Work order - Give back exactly the lines of the material below that start at the line containing "Lemma entry_record_outcome (entry" and end at the line containing "ET.find ATOM_title entry = Some", and no others.

Given records -

(** C4: when "id" is present and the flattening collaborator returns the
    text [t], exactly one content block is returned; its text is [t]
    followed by the rendering instructions, and its metadata has the
    identifier under "id", "arXiv:" and the identifier under "title", the
    abstract URL of the identifier under "url" and "arXiv" under
    "source". *)
Theorem fetch_success_block (w : world) (d : gmap (list N) pyval)
    (arxiv_id : pyval) (t : pystr) :
  d !! py "id" = Some arxiv_id →
  process_latex_source w arxiv_id = Ret (Some t) →
  ∃ block md,
    (run (handle_call_tool w (py "fetch") (Some d))).1 = Ret [block]
    ∧ TextContent.text block = t ++ instructions
    ∧ instructions `suffix_of` TextContent.text block
    ∧ TextContent.metadata block = Some md
    ∧ md !! py "id" = Some arxiv_id
    ∧ md !! py "title" = Some (VStr (py "arXiv:" ++ format arxiv_id))
    ∧ md !! py "url"
      = Some (VStr (py "https://arxiv.org/abs/" ++ format arxiv_id))
    ∧ md !! py "source" = Some (VStr (py "arXiv")).
Proof.
  intros Hk Hp. rewrite call_fetch. unfold run, _handle_fetch.
  destruct (guard_present _ _ _ Hk) as [-> ->].
  unfold try_except, call_process_latex_source, mbind, M_bind, lift, emit.
  simpl. rewrite Hp. eexists _, _. split_and!; try reflexivity.
  by apply suffix_app_r.
Qed.

Lemma fetch_success_block_witness :
  ∃ block,
    (run (handle_call_tool (Sample.world_of [] (Ret (Some (py "\title{T}"))))
            (py "fetch") (Sample.args (py "id") (py "2403.12345")))).1
    = Ret [block]
    ∧ TextContent.text block = py "\title{T}" ++ instructions.
Proof.
  destruct (fetch_success_block
              (Sample.world_of [] (Ret (Some (py "\title{T}"))))
              {[ py "id" := VStr (py "2403.12345") ]}
              (VStr (py "2403.12345")) (py "\title{T}"))
    as (block & md & Hrun & Htext & _); [reflexivity..|].
  exists block. split; [exact Hrun|exact Htext].
Defined.


(** ** The feed parser *)

Lemma index_last_split sep (s : pystr) :
  ∃ seg, index_last (split sep s) = Ret seg ∧ (sep ∉ seg)
         ∧ (s = seg ∨ ∃ pre, s = pre ++ sep :: seg).
Proof.
  destruct (split_last sep s) as (seg & Hl & Hn & Hs).
  exists seg. unfold index_last. by rewrite Hl.
Qed.

(** The body of the loop returns a record or raises [AttributeError]. *)
Lemma entry_record_outcome (entry : ET.Element) :
  (∃ r, entry_record entry = Ret r)
  ∨ (∃ exc, entry_record entry = Raise exc ∧ exc_type exc = AttributeError).
Proof.
  unfold entry_record, mbind, outcome_bind, mret, outcome_ret.
  destruct (ET.find ATOM_id entry) as [e1|]; [|right; by eexists].
  cbn [getattr_text]. destruct (ET.text e1) as [t1|]; [|right; by eexists].
  cbn [call_split]. destruct (index_last_split SLASH t1) as (seg & -> & _).
  destruct (ET.find ATOM_title entry) as [e2|]; [|right; by eexists].
  cbn [getattr_text]. destruct (ET.text e2) as [t2|]; [|right; by eexists].
  destruct (ET.find ATOM_summary entry) as [e3|]; [|right; by eexists].
  cbn [getattr_text]. destruct (ET.text e3) as [t3|]; [|right; by eexists].
  left. by eexists.
Qed.

(** With its three fields and their texts, an entry gives its record. *)
Lemma entry_record_complete (entry e1 e2 e3 : ET.Element) (t1 t2 t3 : pystr) :
  ET.find ATOM_id entry = Some e1 → ET.text e1 = Some t1 →
  ET.find ATOM_title entry = Some e2 → ET.text e2 = Some t2 →
  ET.find ATOM_summary entry = Some e3 → ET.text e3 = Some t3 →
  ∃ arxiv_id,
    index_last (split SLASH t1) = Ret arxiv_id
    ∧ entry_record entry
      = Ret (SearchResultModel.mk arxiv_id (strip t2) (truncated (strip t3))
               (py "https://arxiv.org/abs/" ++ arxiv_id)).
Proof.
  intros H1 T1 H2 T2 H3 T3.
  destruct (index_last_split SLASH t1) as (seg & Hseg & _).
  exists seg. split; [done|].
  unfold entry_record, mbind, outcome_bind, mret, outcome_ret.
  rewrite H1, H2, H3. cbn [getattr_text]. rewrite T1, T2, T3.
  cbn [call_split call_strip]. by rewrite Hseg.
Qed.

Lemma entry_record_missing (entry : ET.Element) :
  missing_field entry →
  ∃ exc, entry_record entry = Raise exc ∧ exc_type exc = AttributeError.
Proof.
  intros Hm. destruct (entry_record_outcome entry) as [[r Hr]|]; [|done].
  exfalso. revert Hr.
  unfold entry_record, mbind, outcome_bind, mret, outcome_ret.
  destruct (ET.find ATOM_id entry) as [e1|] eqn:H1; [|done].
  cbn [getattr_text]. destruct (ET.text e1) as [t1|]; [|done].
  cbn [call_split]. destruct (index_last_split SLASH t1) as (seg & -> & _).
  destruct (ET.find ATOM_title entry) as [e2|] eqn:H2; [|done].
  cbn [getattr_text]. destruct (ET.text e2) as [t2|]; [|done].
  destruct (ET.find ATOM_summary entry) as [e3|] eqn:H3; [|done].
  destruct Hm as [?|[?|?]]; congruence.
Qed.

(** One entry without a field and the loop ends in [AttributeError],
    whatever it has gathered and wherever the entry stands. *)
Lemma parse_entries_missing (entries : list ET.Element)
    (results : list SearchResultModel.t) :
  (∃ entry, entry ∈ entries ∧ missing_field entry) →
  ∃ exc, parse_entries entries results = Raise exc
         ∧ exc_type exc = AttributeError.
Proof.
  revert results. induction entries as [|e entries IH]; intros results.
  - intros (entry & Hin & _). by apply elem_of_nil in Hin.
  - intros (entry & Hin & Hm). cbn [parse_entries].
    unfold mbind, outcome_bind.
    apply elem_of_cons in Hin as [->|Hin].
    + destruct (entry_record_missing e Hm) as (exc & -> & Hexc).
      by exists exc.
    + destruct (entry_record_outcome e) as [[r ->]|(exc & -> & Hexc)];
        [|by exists exc].
      apply IH. by exists entry.
Qed.
(** * Dialer: a shallow embedding of the dialer engine, the AMI session and
      the call reconciler

    Sources embedded here:
    - [src/dialer_service.py]  (DialerService, PredictiveDialer)
    - [src/sip_service.py]     (AsteriskAMIClient, SipService)
    - [src/dialer.py]          (the HTTP facade over the dialer service)
    - [src/call.py], [src/lead.py], [src/campaign.py], [src/sip.py] (rows)

    Conventions.
    - A Python [datetime] is an integer number of microseconds (naive UTC);
      a [timedelta] is a difference of two of them.
    - A Python [float] is an exact rational ([Q]).  Division by a zero float
      raises [ZeroDivisionError] in Python and does so here.
    - A [dict] used as a keyed table is a [gmap]; a [dict] whose iteration
      order is observed is an insertion-ordered association list.
    - Each operation reads the clock through its [now] argument: every
      [datetime.utcnow()] inside one call returns that instant.
    - The threads of the dialers are not modelled; an operation is one
      atomic step on the state. *)

From Stdlib Require Import ZArith QArith Qround.
From stdpp Require Import gmap strings list fin_maps pretty.

Local Open Scope string_scope.
Local Open Scope Z_scope.

(** ** Python values *)

Definition datetime := Z.

Definition microseconds_per_second : Z := 1000000.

Answer to this task -
Lemma entry_record_outcome (entry : ET.Element) :
  (∃ r, entry_record entry = Ret r)
  ∨ (∃ exc, entry_record entry = Raise exc ∧ exc_type exc = AttributeError).
Proof.
  unfold entry_record, mbind, outcome_bind, mret, outcome_ret.
  destruct (ET.find ATOM_id entry) as [e1|]; [|right; by eexists].
  cbn [getattr_text]. destruct (ET.text e1) as [t1|]; [|right; by eexists].
  cbn [call_split]. destruct (index_last_split SLASH t1) as (seg & -> & _).
  destruct (ET.find ATOM_title entry) as [e2|]; [|right; by eexists].
  cbn [getattr_text]. destruct (ET.text e2) as [t2|]; [|right; by eexists].
  destruct (ET.find ATOM_summary entry) as [e3|]; [|right; by eexists].
  cbn [getattr_text]. destruct (ET.text e3) as [t3|]; [|right; by eexists].
  left. by eexists.
Qed.

(** With its three fields and their texts, an entry gives its record. *)
Lemma entry_record_complete (entry e1 e2 e3 : ET.Element) (t1 t2 t3 : pystr) :
  ET.find ATOM_id entry = Some e1 → ET.text e1 = Some t1 →
  ET.find ATOM_title entry = Some e2 → ET.text e2 = Some t2 →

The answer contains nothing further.